Accettare passivamente l’ignoto è invece un atteggiamento non così diverso da quello dei cosiddetti “primitivi” di fronte al mondo: impari a interagire con le cose per i tuoi scopi, ma le cause dei fenomeni che osservi ti rimangono nascoste. E allora le supponi magiche.
Come il funzionamento di quello che c’è dietro a Facebook: per qualcuno è talmente inspiegato e inspiegabile da diventare semplicemente una magia. Come se Facebook (che naturalmente continua a essere solo un esempio) fosse in effetti un’entità di genere naturale, analogamente all’acqua che scorre nei fiumi e che, sempre per magia, ci giunge attraverso gli acquedotti. Come se fosse un dato di fatto. Non si tratta qui, ovviamente, di rimpiangere i vecchi tempi delle schede perforate: è ben chiaro che se prima di cominciare a usare il programma di elaborazione di testi con cui scriviamo dovessimo conoscere la fisica quantistica che descrive il comportamento dei transistor sotto la tastiera, tutto si fermerebbe. Il problema è un altro, ed è più sottile e insidioso. Salvo forse per coloro che cercano di conoscere per il piacere della conoscenza, la specie umana ha combattuto l’ignoto perché, pur essendo naturale, è pericoloso: se non si conosce, si muore.
La novità di oggi è che l’ignoto di Facebook non appare minimamente minaccioso, e anzi, proprio grazie a interfacce gradevoli, eleganti e attraenti, è rassicurante: “stai pure tranquillo: non c’è alcun bisogno che tu sappia”. Questo è un potenziale pericolo radicale: interfacce amichevoli stanno uccidendo la curiosità e il gusto di “leggere dentro” (uno dei possibili etimi di “intelligenza”) nelle cose. E questo, se anche solo parzialmente si realizzasse, sarebbe catastrofico.

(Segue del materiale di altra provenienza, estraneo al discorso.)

Lemma decideCaches_order (o1 o2 : MapOrder) snapshot g now :
  distinctCaches snapshot →
  decideCaches (H := o1) snapshot g now = decideCaches (H := o2) snapshot g now.
Proof.
  intros Hd. pose proof (fixedCaches_order o1 o2 snapshot g now Hd) as E.
  destruct (decideCaches_rest (H := o1) snapshot g now) as [B1 A1].
  destruct (decideCaches_rest (H := o2) snapshot g now) as [B2 A2].
  assert ((decideCaches (H := o1) snapshot g now).1.1 = (decideCaches (H := o2) snapshot g now).1.1) as D.
  { apply map_eq. intros k. by rewrite !decideCaches_lookup, E. }
  destruct (decideCaches (H := o1) snapshot g now) as [[d1 b1] a1],
    (decideCaches (H := o2) snapshot g now) as [[d2 b2] a2]. simpl in *.
  rewrite (sum_order o1 o2) in B1. rewrite E in A1. subst. done.
Qed.

(** * The protections *)

Lemma applyDecisions_order (o1 o2 : MapOrder) decisions P D :
  applyDecisions (H := o1) decisions P D = applyDecisions (H := o2) decisions P D.
Proof.
  unfold applyDecisions. apply foldl_permutation; [|apply range_order].
  intros [p d] x y. cbv zeta. destruct (cd_protect x.2), (cd_protect y.2); cbn [fst snd]; try done.
  - f_equal. apply addReasons_comm.
  - f_equal. apply addReasons_comm.
Qed.

Lemma protectScope_order (o1 o2 : MapOrder) repositories cutoff manifests P :
  protectScope (H := o1) repositories cutoff manifests P =
  protectScope (H := o2) repositories cutoff manifests P.
Proof.
  unfold protectScope. apply foldl_permutation; [|apply range_order].
  intros p x y. repeat case_match; try done. apply addReason_comm.
Qed.

Lemma protectReachable_order (o1 o2 : MapOrder) children reason P :
  protectReachable (H := o1) children reason P = protectReachable (H := o2) children reason P.
Proof. eapply closure_of_unique; apply protectReachable_closure. Qed.

(** Nothing outside the scope becomes eligible, so marking always succeeds. *)
Definition eligible (P D : reasons_map) (l : list (string * RegistryManifest)) : list (string * string) :=
  omap (λ entry, if has P entry.1 then None
                 else if (size (default ∅ (D !! entry.1)) =? 0)%nat
                 then Some (entry.1, ReasonRetentionEligible) else None) l.

Lemma eligible_ext P D D' l :
  (∀ k, k ∈ l.*1 → D !! k = D' !! k) → eligible P D l = eligible P D' l.
Proof.
  induction l as [|[k m] l IH]; [done|]. intros Hk. unfold eligible. cbn [omap list_omap fst].
  rewrite (Hk k) by (by left). fold (eligible P D l) (eligible P D' l).
  rewrite IH; [done|]. intros k' Hk'. apply Hk. by right.
Qed.

Lemma markEligible_eligible repositories P l : ∀ D,
  NoDup l.*1 → (∀ k m, (k, m) ∈ l → has P k = true ∨ has repositories (m_Repository m) = true) →
  markEligible repositories P l D = Ok (addReasons D (eligible P D l)).
Proof.
  induction l as [|[k m] l IH]; intros D; cbn [markEligible]; [done|].
  intros [Hn Hd]%NoDup_cons Hs.
  assert (∀ k' m', (k', m') ∈ l → has P k' = true ∨ has repositories (m_Repository m') = true) as Hs'.
  { intros k' m' Hin. apply (Hs k'). by right. }
  unfold eligible. cbn [omap list_omap fst]. fold (eligible P D l).
  destruct (has P k) eqn:Hp; [by apply IH|].
  destruct (Hs k m) as [?| ->]; [by left|congruence|]. cbn [negb].
  destruct (size (default ∅ (D !! k)) =? 0)%nat; [|by apply IH].
  rewrite IH by done. rewrite (eligible_ext P (addReason D k ReasonRetentionEligible) D); [done|].
  intros k' Hk'. unfold addReason. rewrite lookup_insert_ne; [done|]. by intros <-.
Qed.

Lemma protections_order (o1 o2 : MapOrder) snapshot g now decisions :
  protections (H := o1) snapshot g now decisions = protections (H := o2) snapshot g now decisions.
Proof.
  unfold protections. cbv zeta.
  destruct (protectReferences _ _ _ _) as [p0|]; [|done]. cbn [res_bind].
  rewrite (applyDecisions_order o1 o2). destruct (applyDecisions _ _ _) as [p1 d1].
  rewrite (protectScope_order o1 o2), (protectReachable_order o1 o2).
  set (scope := protectScope _ _ _ _). set (P := protectReachable _ _ _).
  assert (∀ k m, g_manifests g !! k = Some m →
    has P k = true ∨ has (serviceRepositories snapshot) (m_Repository m) = true) as Hs.
  { intros k m Hm. destruct (has (serviceRepositories snapshot) (m_Repository m)) eqn:E; [by right|left].
    apply has_dom, (closure_of_dom (g_children g) ReasonReachableManifest scope);
      [apply protectReachable_closure|].
    exists k. split; [|reflexivity]. apply (protectScope_spec (H := o2)). right. exists m.
    split; [done|]. unfold scopeReason. by rewrite E. }
  rewrite !markEligible_eligible.
  - simpl. do 2 f_equal. apply addReasons_permutation, omap_Permutation, range_order.
  - apply (range_NoDup (H := o2)).
  - intros k m Hin%(elem_of_range (H := o2)). by apply Hs.
  - apply (range_NoDup (H := o1)).
  - intros k m Hin%(elem_of_range (H := o1)). by apply Hs.
Qed.

(** * The depths and the items *)

Lemma depth_dom parents (S : gset string) fuel :
  (∀ k p, k ∈ S → p ∈ next parents k → p ∈ S) → ∀ key depths,
  key ∈ S → dom depths ⊆ S → dom (depth fuel parents key depths).2 ⊆ S.
Proof.
  intros Hcl. induction fuel as [|fuel IH]; intros key depths Hk Hd; cbn [depth]; [done|].
  destruct (depths !! key); [done|].
  assert (∀ ps value d, (∀ p, p ∈ ps → p ∈ S) → dom d ⊆ S →
    dom (depth_all (depth fuel parents) ps value d).2 ⊆ S) as Hall.
  { induction ps as [|p ps IHp]; intros value d Hps Hds; cbn [depth_all]; [done|].
    destruct (depth fuel parents p d) as [v d'] eqn:E. apply IHp; [intros; apply Hps; by right|].
    pose proof (IH p d ltac:(apply Hps; by left) Hds) as Hd'. by rewrite E in Hd'. }
  destruct (depth_all _ _ _ _) as [value depths'] eqn:E. cbn [snd].
  pose proof (Hall (next parents key) 0 depths ltac:(intros; by eapply Hcl) Hd) as Hd'.
  rewrite E in Hd'. rewrite dom_insert_L. set_solver.
Qed.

Il problema più radicale di un’eventuale regressione verso la magia è infatti che inverte la direzione di un percorso culturale che la nostra società ha intrapreso da secoli e che ha un fondamento epistemologico che si può leggere chiaramente in filigrana. Gli esseri umani hanno un bisogno psicologico profondo di rispondere a domande-perché, cioè di trovare spiegazioni (a partire dalle domande “papà, perché…?” iterate dei bambini), e ciò almeno perché, appunto, le spiegazioni sono efficaci strumenti di cui ci siamo dotati evolutivamente per aumentare le nostre probabilità di sopravvivenza.
Sono queste qualità che hanno generato la tecnologia, cioè la conoscenza generale, e quindi appunto basata su leggi, del saper fare, e del saper risolvere efficacemente problemi. “Perché c’è stato questo rumore nel cielo?” “Perché oggi Zeus è arrabbiato”. Questa spiegazione è forse suggestiva ma non è di alcuna utilità se vogliamo imparare dall’esperienza a prevedere qualche aspetto di quello che potrebbe succedere nel futuro, e trarne le opportune conseguenze.
La sfida è importante: possiamo imparare a usare gli strumenti che la tecnologia ci mette a disposizione senza perderci nella complessità di quello che “c’è dentro” ma nello stesso tempo essendone utenti critici e consapevoli? Possiamo rimanere noi a governare gli strumenti, invece che (rischiare di) diventare schiavi degli strumenti stessi, e quindi attraverso di essi di coloro che li hanno prodotti? Insieme con la tecnologia in quanto tale, sono in gioco le condizioni della diffusione sociale dei suoi strumenti, della psicologia dei loro utenti, e perfino dell’etica di coloro che, a vario titolo, cercano di controllare questa nuova-nascente cybersocietà (il prefisso cyber deriva dal greco — ancora una volta… — e richiama il timoniere della nave): l’auspicata società della conoscenza non diventerà una società del controllo solo se il piacere di conoscere rimarrà una qualità degli esseri umani.
Ma, per vincere questa sfida, cosa è necessario conoscere? e come è appropriato impararlo? e quindi come aiutare nel processo di apprendimento?